Fig. 5: N-cadherin is crucial for scar formation in vivo.

N-cadherin was locally knockout around wounds on Ncad^fl/lfl mice by injection of Cre-expressing AAV6-Cre-GFP virus. AAV6-GFP virus served as control. a Immunolabelling of N-cadherin on transverse cross-sections of harvested scars on 14-dpi. GFP indicates transduced cells. Dash lines outline the scar edges. b N-cadherin expression in GFP⁺ cells based on immunofluorescence analysis. Data are normalised on the mean of N-cadherin expression in AAV6-GFP wounds. Mean ± SD, n = 5, p = 0.0003, unpaired two-tailed t-test. c Stereomicroscopic images of AAV6-Cre-GFP and AAV6-GFP treated scars at 14-dpi. The yellow dash lines indicate the scar edge. d Quantification of scar area based on histomorphometric analysis. Mean ± SD, n = 8, p = 0.0002, unpaired two-tailed t-test. e Masson’s trichrome stained vertical (upper panel) and transverse (lower panel) sections from AAV6-Cre-GFP and AAV6-GFP treated scars. The dash lines indicate scar width. f Quantification of scar width based on histomorphometric analysis.

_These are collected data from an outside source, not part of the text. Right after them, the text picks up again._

(* ===== verification/Utf8.v ===== *)
(** * UTF-8 as the standard library reads it

    [str::from_utf8], [String::from_utf8_lossy] and [str::chars] on byte strings,
    and the splitting of a text on characters that are not alphanumeric; the
    Unicode tables beyond ASCII are a parameter. *)

From Stdlib Require Import Ascii String NArith Lia.
From stdpp Require Import base option strings numbers list.
From S2P Require Import Prelude.

(** What may follow a first byte: the ranges of the continuation bytes; [None]
    for a byte that starts no character. *)
Definition utf8_tail (b : N) : option (list (N * N)) :=
  let cont := (128, 191)%N in
  if (b <? 128)%N then Some []
  else if (194 <=? b)%N && (b <=? 223)%N then Some [cont]
  else if (b =? 224)%N then Some [(160, 191)%N; cont]
  else if (b =? 237)%N then Some [(128, 159)%N; cont]
  else if (225 <=? b)%N && (b <=? 239)%N then Some [cont; cont]
  else if (b =? 240)%N then Some [(144, 191)%N; cont; cont]
  else if (241 <=? b)%N && (b <=? 243)%N then Some [cont; cont; cont]
  else if (b =? 244)%N then Some [(128, 143)%N; cont; cont]
  else None.

(** Whether the ranges are met, and how many bytes met theirs. *)
Fixpoint utf8_follow (ranges : list (N * N)) (s : string) : bool * nat :=
  match ranges, s with
  | [], _ => (true, 0)
  | (lo, hi) :: rs, String c s' =>
      if (lo <=? char_code c)%N && (char_code c <=? hi)%N then
        let '(ok, n) := utf8_follow rs s' in (ok, S n)
      else (false, 0)
  | _ :: _, EmptyString => (false, 0)
  end.

(** The character at the head of [String c s]: valid or not, and the number of
    bytes after the first that belong to it. *)
Definition utf8_head (c : ascii) (s : string) : bool * nat :=
  match utf8_tail (char_code c) with
  | Some ranges => utf8_follow ranges s
  | None => (false, 0)
  end.

Fixpoint utf8_valid_go (skip : nat) (s : string) : bool :=
  match s with
  | EmptyString => true
  | String c s' =>
      match skip with
      | S k => utf8_valid_go k s'
      | 0 => let '(ok, n) := utf8_head c s' in ok && utf8_valid_go n s'
      end
  end.

Definition utf8_valid : string -> bool := utf8_valid_go 0.

(** [String::from_utf8(bytes).ok()]. *)
Definition from_utf8 (s : string) : option string := if utf8_valid s then Some s else None.

Definition replacement_char : string :=
  String (ascii_of_N 239) (String (ascii_of_N 191) (String (ascii_of_N 189) EmptyString)).

(** [copy] bytes of a character are still to be copied, [drop] to be dropped. *)
Fixpoint from_utf8_lossy_go (copy drop : nat) (s : string) : string :=
  match s with
  | EmptyString => EmptyString
  | String c s' =>
      match copy, drop with
      | S k, _ => String c (from_utf8_lossy_go k drop s')
      | 0, S k => from_utf8_lossy_go 0 k s'
      | 0, 0 =>
          let '(ok, n) := utf8_head c s' in
          if ok then String c (from_utf8_lossy_go n 0 s')
          else replacement_char +:+ from_utf8_lossy_go 0 n s'
      end
  end.

Definition from_utf8_lossy : string -> string := from_utf8_lossy_go 0 0.

(** The characters of a valid text, each as its bytes. *)
Fixpoint utf8_chars_go (cur : string) (left : nat) (s : string) : list string :=
  match s with
  | EmptyString => if str_is_empty cur then [] else [cur]
  | String c s' =>
      match left with
      | S k => utf8_chars_go (cur +:+ String c EmptyString) k s'
      | 0 =>
          let rest := utf8_chars_go (String c EmptyString) (utf8_head c s').2 s' in
          if str_is_empty cur then rest else cur :: rest
      end
  end.

Definition utf8_chars : string -> list string := utf8_chars_go EmptyString 0.

(** [char::is_alphanumeric] for characters beyond ASCII. *)
Class UnicodeTables := unicode_alphanumeric : string -> bool.

Section text.
Context `{!UnicodeTables}.

Definition is_alphanumeric (c : string) : bool :=
  match c with
  | String a EmptyString => is_ascii_alphanumeric a
  | _ => unicode_alphanumeric c
  end.

Fixpoint alphanumeric_tokens_go (cur : string) (cs : list string) : list string :=
  match cs with
  | [] => if str_is_empty cur then [] else [cur]
  | c :: cs' =>
      if is_alphanumeric c then alphanumeric_tokens_go (cur +:+ c) cs'
      else if str_is_empty cur then alphanumeric_tokens_go EmptyString cs'
      else cur :: alphanumeric_tokens_go EmptyString cs'
  end.

(** [text.split(|c| !c.is_alphanumeric()).filter(|t| !t.is_empty())]. *)
Definition alphanumeric_tokens (text : string) : list string :=
  alphanumeric_tokens_go EmptyString (utf8_chars text).

End text.

(** A valid text is its own lossy reading. *)
Lemma lossy_valid_go copy s :
  utf8_valid_go copy s = true -> from_utf8_lossy_go copy 0 s = s.
Proof.
  revert copy. induction s as [|c s IH]; intros copy Hv; [done|].
  cbn [utf8_valid_go from_utf8_lossy_go] in *. destruct copy as [|k].
  - destruct (utf8_head c s) as [ok n]. destruct ok; [|done]. f_equal. by apply IH.
  - f_equal. by apply IH.
Qed.

Lemma from_utf8_lossy_valid s : utf8_valid s = true -> from_utf8_lossy s = s.
Proof. apply lossy_valid_go. Qed.

Lemma ascii_utf8_valid s : all_chars (fun c => (char_code c <? 128)%N) s = true -> utf8_valid s = true.
Proof.
  unfold utf8_valid. induction s as [|c s IH]; [done|]. cbn [all_chars utf8_valid_go].
  intros [Hc Hs]%andb_true_iff. unfold utf8_head, utf8_tail. rewrite Hc. by apply IH.
Qed.

(** A lone continuation byte, a cut sequence and an overlong form are replaced. *)
Example lossy_samples :
  from_utf8_lossy (String "a" (String (ascii_of_N 128) "b")) = "a" +:+ replacement_char +:+ "b" /\
  from_utf8_lossy (String (ascii_of_N 226) (String (ascii_of_N 130) "x")) = replacement_char +:+ "x" /\
  from_utf8_lossy (String (ascii_of_N 192) (String (ascii_of_N 175) EmptyString)) =
    replacement_char +:+ replacement_char /\
  utf8_chars "é€x" = ["é"; "€"; "x"]%string.
Proof. repeat split. Qed.
(* ===== verification/Dns.v ===== *)
(** * The DNS sinkhole (src/dns-sinkhole/src: dns.rs, zone.rs, server.rs, doh_dot.rs)

    The codec of DNS messages, the zone file, and what the server answers to a
    query over UDP, DoT and DoH.

    Base64url is a parameter, and what the upstream resolver answers is an
    argument.  Packets are byte strings and offsets natural numbers. *)

From Stdlib Require Import Ascii String NArith Lia.
From stdpp Require Import base option gmap sets strings pretty numbers list.
From S2P Require Import Prelude Hosts Utf8 Bytes Http Net.

(** ** Messages *)

Definition TYPE_A : N := 1.
Definition TYPE_AAAA : N := 28.
Definition CLASS_IN : N := 1.
Definition RCODE_NXDOMAIN : N := 3.
Definition RCODE_FORMERR : N := 1.

Record Question := {
  qu_name : string;
  qu_qtype : N;
  qu_qclass : N;
}.

Record Query := {
  qy_id : N;
  qy_recursion_desired : bool;
  qy_question : Question;
  qy_question_bytes : string;
}.

Inductive DnsError :=
| ShortHeader
| QuestionCount (qdcount : N)
| NotAQuery
| NameOob
| BadPointer
| PointerLoop
| LabelOob
| LabelUtf8
| ShortQuestion.

(** [buf[off..off + n]], for a range inside the buffer. *)
Definition str_slice (off n : nat) (buf : string) : string := str_take n (str_drop off buf).

(** The big-endian [u16] at an offset inside the buffer. *)
Definition u16_at (off : nat) (buf : string) : N := be_value 0 (str_slice off 2 buf).

(** The loop of [read_name]; the outer [None] is fuel that runs out. *)
Fixpoint read_name_loop (fuel : nat) (buf : string) (off end_off : nat) (jumped : bool) (hops : nat)
    (labels : list string) : option (result (string * nat) DnsError) :=
  match fuel with
  | O => None
  | S fuel' =>
      match String.get off buf with
      | None => Some (Err NameOob)
      | Some c =>
          let len := char_code c in
          if (len =? 0)%N then Some (Ok (join "." labels, if jumped then end_off else S off))
          else if (N.land len 192 =? 192)%N then
            match String.get (S off) buf with
            | None => Some (Err BadPointer)
            | Some c' =>
                let ptr := N.lor (N.shiftl (N.land len 63) 8) (char_code c') in
                if Nat.ltb 10 (S hops) then Some (Err PointerLoop)
                else
                  read_name_loop fuel' buf (N.to_nat ptr) (if jumped then end_off else off + 2) true
                    (S hops) labels
            end
          else
            let off := S off in
            let end_ := off + N.to_nat len in
            if Nat.ltb (String.length buf) end_ then Some (Err LabelOob)
            else
              let label := str_slice off (N.to_nat len) buf in
              if negb (String.eqb (from_utf8_lossy label) label) then Some (Err LabelUtf8)
              else
                read_name_loop fuel' buf end_ (if jumped then end_off else end_) jumped hops
                  (labels ++ [to_ascii_lowercase label])
      end
  end.

(** Ten jumps, and between two jumps the offset grows: this fuel always suffices
    ([read_name_total]). *)
Definition name_fuel (buf : string) : nat := 11 * S (String.length buf).

Definition read_name (buf : string) (off : nat) : option (result (string * nat) DnsError) :=
  read_name_loop (name_fuel buf) buf off off false 0 [].

Definition parse_query (buf : string) : option (result Query DnsError) :=
  if Nat.ltb (String.length buf) 12 then Some (Err ShortHeader)
  else
    let id := u16_at 0 buf in
    let flags := u16_at 2 buf in
    let qdcount := u16_at 4 buf in
    if negb (qdcount =? 1)%N then Some (Err (QuestionCount qdcount))
    else if N.testbit flags 15 then Some (Err NotAQuery)
    else
      let rd := negb (N.land flags 256 =? 0)%N in
      named ← read_name buf 12;
      match named with
      | Err e => Some (Err e)
      | Ok (name, off) =>
          if Nat.ltb (String.length buf) (off + 4) then Some (Err ShortQuestion)
          else
            Some (Ok {| qy_id := id; qy_recursion_desired := rd;
                        qy_question := {| qu_name := name; qu_qtype := u16_at off buf;
                                          qu_qclass := u16_at (off + 2) buf |};
                        qy_question_bytes := str_slice 12 (off + 4 - 12) buf |})
      end.

Definition answer_record (a : N * N * string) : string :=
  let '(rtype, ttl, rdata) := a in
  put_u8 192 +:+ put_u8 12 +:+ put_u16 rtype +:+ put_u16 CLASS_IN +:+ put_u32 ttl +:+
  put_u16 (str_len rdata) +:+ rdata.

Definition response_flags (q : Query) (rcode : N) (answers : list (N * N * string)) : N :=
  let flags := 32768%N in
  let flags := if qy_recursion_desired q then N.lor flags 256 else flags in
  let flags := N.lor flags 128 in
  let flags := match answers with [] => flags | _ => N.lor flags 1024 end in
  N.lor flags rcode.

Definition build_response (q : Query) (rcode : N) (answers : list (N * N * string)) : string :=
  put_u16 (qy_id q) +:+ put_u16 (response_flags q rcode answers) +:+ put_u16 1 +:+
  put_u16 (N.of_nat (length answers)) +:+ put_u16 0 +:+ put_u16 0 +:+ qy_question_bytes q +:+
  foldr (fun a s => answer_record a +:+ s) EmptyString answers.

Definition formerr (id : N) : string :=
  put_u16 id +:+ put_u8 128 +:+ put_u8 RCODE_FORMERR +:+ put_u32 0 +:+ put_u32 0.
(* ===== verification/RpzApi.v ===== *)
(** * The RPZ management API (src/proxy/src/rpz_api.rs)

    Block lists and custom rules, how they are compiled to the zone file of the
    DNS sinkhole, and the API that edits them.

    JSON documents are read by a parameter; the clock, downloads and the outcome
    of file writes are arguments.  The files under [lists/] are a map from list id
    to content.  Fields that only the console shows are left out. *)

From Stdlib Require Import Ascii String NArith ZArith Lia.
From stdpp Require Import base option gmap sets strings pretty numbers list.
From S2P Require Import Prelude Hosts Net Dns.

Inductive RpzListFormat := RpzZone | Hosts | DomainList.
Inductive RpzAction := Nxdomain | Nodata | Passthru | Drop | SinkholeAction.
Inductive RpzListSource := Upload | UrlFeed | Inline.

#[export] Instance RpzAction_eq_dec : EqDecision RpzAction.
Proof. solve_decision. Defined.

Definition as_api (a : RpzAction) : string :=
  match a with
  | Nxdomain => "NXDOMAIN" | Nodata => "NODATA" | Passthru => "PASSTHRU" | Drop => "DROP"
  | SinkholeAction => "SINKHOLE"
  end.

Record RpzList := {
  li_id : string;
  li_name : string;
  li_description : string;
  li_source : RpzListSource;
  li_format : RpzListFormat;
  li_url : option string;
  li_default_action : RpzAction;
  li_rule_count : N;
  li_active : bool;
  li_priority : Z;
  li_last_updated : string;
  li_sync_error : option string;
  li_tags : list string;
}.

Record RpzRule := {
  ru_id : string;
  ru_list_id : string;
  ru_list_name : string;
  ru_domain : string;
  ru_action : RpzAction;
  ru_target_ip : option string;
  ru_target_cname : option string;
  ru_comment : option string;
  ru_created_at : string;
}.

Record DnsSinkholeConfig := {
  sc_enabled : bool;
  sc_default_action : RpzAction;
  sc_sinkhole_ipv4 : string;
  sc_sinkhole_ipv6 : string;
  sc_sinkhole_cname : string;
  sc_log_blocks : bool;
  sc_wildcard_matching : bool;
  sc_upstream_dns : list string;
  sc_doh_enabled : bool;
  sc_doh_bind : string;
  sc_doh_path : string;
  sc_dot_enabled : bool;
  sc_dot_bind : string;
}.

Definition DnsSinkholeConfig_default : DnsSinkholeConfig := {|
  sc_enabled := true; sc_default_action := SinkholeAction; sc_sinkhole_ipv4 := "127.0.0.1";
  sc_sinkhole_ipv6 := "::1"; sc_sinkhole_cname := EmptyString; sc_log_blocks := true;
  sc_wildcard_matching := true; sc_upstream_dns := ["1.1.1.1"%string]; sc_doh_enabled := false;
  sc_doh_bind := "0.0.0.0:8443"; sc_doh_path := "/dns-query"; sc_dot_enabled := false;
  sc_dot_bind := "0.0.0.0:853" |}.

Record RpzStateFile := {
  st_lists : list RpzList;
  st_custom_rules : list RpzRule;
  st_config : DnsSinkholeConfig;
}.

(** ** Compiling the zone *)

(** Lines that are empty, comments or directives. *)
Definition skipped_line (t : string) : bool :=
  str_is_empty t || starts_with t "#" || starts_with t ";" || starts_with t "$".

Definition count_rules (content : string) : N :=
  N.of_nat (length (List.filter (fun l => negb (skipped_line (trim l))) (str_lines content))).

Definition domain_policy_line (domain : string) (action : RpzAction) : string :=
  match action with
  | Passthru => "; passthru " +:+ domain +:+ nl
  | _ => domain +:+ ". CNAME ." +:+ nl
  end.

(** What one line of a list adds to the zone. *)
Definition normalize_list_line (format : RpzListFormat) (action : RpzAction) (line : string) : string :=
  let t := trim line in
  if skipped_line t then EmptyString
  else
    match format with
    | RpzZone => t +:+ nl
    | Hosts =>
        match split_whitespace t with
        | _ :: dom :: _ => domain_policy_line (trim_end_matches "." dom) action
        | _ => EmptyString
        end
    | DomainList =>
        let dom := trim_end_matches "." (default EmptyString (head (split_whitespace t))) in
        if str_is_empty dom then EmptyString else domain_policy_line dom action
    end.

Definition normalize_list_content (content : string) (format : RpzListFormat) (action : RpzAction)
    : string :=
  foldl (fun out line => out +:+ normalize_list_line format action line) EmptyString (str_lines content).

Definition rule_to_zone_line (rule : RpzRule) : string :=
  if decide (ru_action rule = Passthru) then
    "; passthru " +:+ ru_domain rule +:+ " # " +:+ default EmptyString (ru_comment rule)
  else trim_end_matches "." (ru_domain rule) +:+ ". CNAME .".

(** The active lists, highest priority first; an [i32] is shifted to compare. *)
Definition active_lists (st : RpzStateFile) : list RpzList :=
  sort_desc (fun l => Z.to_N (li_priority l + 2147483648)) (List.filter li_active (st_lists st)).

Definition compile_list (files : gmap string string) (l : RpzList) : string :=
  "; list " +:+ li_id l +:+ " (" +:+ li_name l +:+ ")" +:+ nl +:+
  match files !! li_id l with
  | Some content => normalize_list_content content (li_format l) (li_default_action l)
  | None => EmptyString
  end +:+ nl.

Definition compile_zone (st : RpzStateFile) (files : gmap string string) : string :=
  let out := "; Generated by BSDM RPZ API — do not edit by hand" +:+ nl +:+ "$TTL 300" +:+ nl +:+ nl in
  let out := foldl (fun out l => out +:+ compile_list files l) out (active_lists st) in
  let out := out +:+ "; custom rules" +:+ nl in
  foldl (fun out r => out +:+ rule_to_zone_line r +:+ nl) out (st_custom_rules st).
Fixpoint session_run (ops : list session_op) (c : SessionCorrelator) : option SessionCorrelator :=
  match ops with
  | [] => Some c
  | op :: ops' => session_apply op c ≫= session_run ops'
  end.

(** The operation comes before [t] and does not touch the redirect [key] / the
    session [key]. *)
Definition leaves_redirect (key : string) (t : N) (op : session_op) : Prop :=
  match op with
  | SBegin _ now2 _ ip _ _ url => (now2 <= t)%N /\ redirect_key ip url <> key
  | SNote now1 _ ip _ status url loc => (now1 <= t)%N /\ noted_key ip status url loc <> Some key
  end.

Definition leaves_session (key : string) (t : N) (op : session_op) : Prop :=
  match op with
  | SBegin now1 _ _ ip user ua _ => (now1 <= t)%N /\ session_key ip user ua <> key
  | SNote _ _ _ _ _ _ _ => True
  end.

End correlator.

(** ** The store of console sessions *)

Record GlobalSessionStore := {
  local_sessions : gmap string string;
  gs_key_prefix : string;
  gs_ttl_secs : N;
}.

Inductive SessionCmd :=
| SessGet (key : string)
| SessSetEx (key value : string) (ttl : N)
| SessDel (key : string).

Definition GlobalSessionStore_new (env : Env) : GlobalSessionStore := {|
  local_sessions := ∅;
  gs_key_prefix := default "bsdm:session:" (env "REDIS_SESSION_PREFIX");
  gs_ttl_secs := env_parse parse_u64 env "REDIS_SESSION_TTL" 86400%N;
|}.
Definition pull_from_redis (reg : DeviceRegistry) (r : RedisDb) : DeviceRegistry * RedisDb * N :=
  match reg_redis reg with
  | None => (reg, r, 0%N)
  | Some prefix =>
      let '(r, remote) := hgetall fate (devices_hash prefix) r in
      match remote with
      | None => (reg, r, 0%N)
      | Some remote =>
          let '(m, merged) := foldl merge_device (reg_devices reg, 0%N) (map_listing remote).*2 in
          (with_devices m reg, r, merged)
      end
  end.

Definition attach_redis (env : Env) (reg : DeviceRegistry) (r : RedisDb) : DeviceRegistry * RedisDb * N :=
  pull_from_redis {| reg_devices := reg_devices reg; reg_path := reg_path reg; reg_file := reg_file reg;
                     reg_redis := Some (redis_key_prefix_from_env env) |} r.

(** The record a heartbeat leaves, given the one before it. *)
Definition heartbeat_device (now : N) (hb : HeartbeatUpdate) (previous : option RegisteredDevice)
    : RegisteredDevice := {|
  dev_id := hb_device_id hb;
  dev_name := default (hb_device_id hb) (or_else (non_blank (hb_name hb)) (dev_name <$> previous));
  dev_ip := default EmptyString (or_else (hb_ip hb) (dev_ip <$> previous));
  dev_type := default "desktop" (or_else (known_kind (hb_device_type hb)) (dev_type <$> previous));
  dev_agent_status := default "healthy" (hb_status hb);
  dev_agent_version := or_else (hb_agent_version hb) (previous ≫= dev_agent_version);
  dev_policy_version := or_else (hb_policy_version hb) (previous ≫= dev_policy_version);
  dev_cert_subject := or_else (hb_cert_subject hb) (previous ≫= dev_cert_subject);
  dev_cert_fingerprint := or_else (hb_cert_fingerprint hb) (previous ≫= dev_cert_fingerprint);
  dev_cert_serial := previous ≫= dev_cert_serial;
  dev_trust_score := or_else (hb_trust_score hb) (previous ≫= dev_trust_score);
  dev_last_seen := now;
  dev_revoked := match previous with Some d => dev_revoked d | None => false end;
  dev_platform := previous ≫= dev_platform;
  dev_user_identity := previous ≫= dev_user_identity;
  dev_enrolled_at := previous ≫= dev_enrolled_at;
  dev_token_hash := previous ≫= dev_token_hash;
  dev_capabilities := default [] (dev_capabilities <$> previous);
|}.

Mean ± SD, n = 5, p = 0.001, unpaired two-tailed t-test. g Fractal dimension and lacunarity analysis of AAV6-Cre-GFP and AAV6-GFP treated scars and adjacent normal skin. Mean ± SD, one-way ANOVA Tukey’s test, n = 8, p values from multiple comparisons are shown in the graph. Scale bars: a, d = 200 µm; b = 500 µm.